Shashi Ramaiah, Executive Director, Pfizer Drug Safety Research & Development and TransBioLine Lead Scientist said: “One of the major gaps in drug development is the lack of qualified safety biomarkers with acceptable precision and accuracy for safety monitoring during clinical development. The TransBioLine Project provides a unique opportunity to access a large expert and knowledge network, including data and samples from clinical trials, to enable the global safety qualification of identified novel biomarkers. Implementing qualified safety biomarkers in early clinical trials will mitigate safety attrition of promising drug candidates and advance projects to clinics through higher-quality and better-informed decision making.”

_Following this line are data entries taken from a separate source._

Section kubernetes.
Context `{Yaml}.

(** [i32] and [i64]. *)
Definition yaml_integer (w : Z) (v : yaml) : option Z :=
  n ← yaml_int v; if ((- 2 ^ (w - 1) <=? n) && (n <? 2 ^ (w - 1)))%Z then Some n else None.

(** The shape of the checks of a configuration file: it is opened, decoded and judged. *)
Definition with_config {A} (sac : SystemAccess) (path : string) (decode : yaml → option A)
    (judge : A → CheckerResult) (undecoded : CheckerResult) : CheckerResult :=
  match sac_open sac path with
  | Some kubelet_file =>
      match yaml_from_reader kubelet_file ≫= decode with
      | Some config => judge config
      | None => undecoded
      end
  | None => unable ("unable to read '" +:+ path +:+ "'")
  end.

Definition allowed_suites : list string := [
  "TLS_ECDHE_ECDSA_WITH_AES_128_GCM_SHA256"; "TLS_ECDHE_RSA_WITH_AES_128_GCM_SHA256";
  "TLS_ECDHE_ECDSA_WITH_CHACHA20_POLY1305"; "TLS_ECDHE_RSA_WITH_AES_256_GCM_SHA384";
  "TLS_ECDHE_RSA_WITH_CHACHA20_POLY1305"; "TLS_ECDHE_ECDSA_WITH_AES_256_GCM_SHA384"].

Definition K8S04010100Checker : Checker := {|
  execute sac :=
    check_file_not_mode sac KUBELET_SERVICE_FILE (Z.lor (Z.lor S_IXUSR S_IRWXG) S_IRWXO);
  metadata := mk_metadata "k8s04010100" "4.1.1" 1
    "Ensure that the kubelet service file permissions are set to 600 or more restrictive"
    Automatic |}.

Definition K8S04010200Checker : Checker := {|
  execute sac :=
    ensure_file_owner_and_group_root sac KUBELET_SERVICE_FILE;
  metadata := mk_metadata "k8s04010200" "4.1.2" 1
    "Ensure that the kubelet service file ownership is set to root:root"
    Automatic |}.

Definition K8S04010500Checker : Checker := {|
  execute sac :=
    check_file_not_mode sac KUBELET_KUBECONFIG_FILE (Z.lor (Z.lor S_IXUSR S_IRWXG) S_IRWXO);
  metadata := mk_metadata "k8s04010500" "4.1.5" 1
    "Ensure that the --kubeconfig kubelet.conf file permissions are set to 600 or more restrictive"
    Automatic |}.

Definition K8S04010600Checker : Checker := {|
  execute sac :=
    ensure_file_owner_and_group_root sac KUBELET_KUBECONFIG_FILE;
  metadata := mk_metadata "k8s04010600" "4.1.6" 1
    "Ensure that the --kubeconfig kubelet.conf file ownership is set to root:root"
    Automatic |}.

Definition K8S04010700Checker : Checker := {|
  execute sac :=
    check_file_not_mode sac KUBELET_CLIENT_CA_FILE
      (Z.lor (Z.lor (Z.lor (Z.lor S_IXUSR S_IXGRP) S_IWGRP) S_IXOTH) S_IWOTH);
  metadata := mk_metadata "k8s04010700" "4.1.7" 1
    "Ensure that the certificate authorities file permissions are set to 644 or more restrictive"
    Automatic |}.
(* ===== verification/HostContainers.v ===== *)
(** * host-containers ([sources/api/host-containers])

    The program that brings the host containers to what the settings say: for each
    container that a change concerns it writes the user data and the environment file and
    stops, cleans up and enables or disables its unit.  The theorem says what a run
    leaves on the machine. *)
From S2P Require Import Prelude Json KeyMap Chars Filesystem Bloodhound Machine.
From Stdlib Require Import Ascii.
From stdpp Require Import base list strings gmap.
From stdpp Require Import options.

(** ** Definitions *)

Definition ENV_FILE_DIR : string := "/etc/host-containers".
Definition CONFIG_FILE : string := "/etc/host-containers/host-containers.toml".
Definition PERSISTENT_STORAGE_BASE_DIR : string := "/local/host-containers".

(** [config::HostContainer] *)
Record HostContainer := mk_host_container {
  source : option string;
  enabled : option bool;
  superpowered : option bool;
  user_data : option string;
  entrypoint : list string }.

Inductive error :=
| ReadConfig (config_file : string)
| ConfigToml (config_file : string)
| MissingField (name field : string)
| EnvFileWriteFailed (path : string)
| ExecutionFailure (program : string) (args : list string)
| CommandFailure (bin_path : string)
| ManageContainersFailed (failed tried : nat)
| Logger
| Base64Decode (name : string)
| Mkdir (dir : string)
| UserDataWrite (name : string)
| SetPermissions_ (name : string)
| SerializeContainerCommand (args : list string).

Definition is_command_failure (e : error) : bool := match e with CommandFailure _ => true | _ => false end.

(** The TOML of the configuration: its containers, if it has any. *)
Class HostConfig := { host_config_of_toml : string → option (option (gmap string HostContainer)) }.

Record Args := mk_args { log_level : string; config_path : string }.

Section program.
Context `{SerdeJson, HashOrder, MachineOps, CtrLib, HostConfig}.

Abbreviation act A := (stres machine error A).

Definition run_command_ : string → list string → act string := command ExecutionFailure CommandFailure.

Michael Merz, Consortium Coordinator, University of Zurich, said: “This is one of the largest public-private partnerships of European and American scientists that focuses on the development and regulatory qualification of new safety biomarkers. These include indicators of tissue damage like liquid biopsy, biomarkers that could facilitate patient stratification, and standardized tests for detection of these biomarkers. These new markers are ultimately expected to not only improve safety of new and approved drugs, but also to contribute to better diagnosis and management of acute and chronic diseases. It is really exciting to see years of enthusiastic preparation translating into this project going forward now.”
When the project ends in 2024, the consortium will have established an infrastructure and processes to continue biomarker research across a comprehensive network of industry, academic institutions, and small and medium-sized enterprises, and it will be able to provide the scientific community, industry and patients with detailed data and information across a large spectrum of advanced safety biomarkers.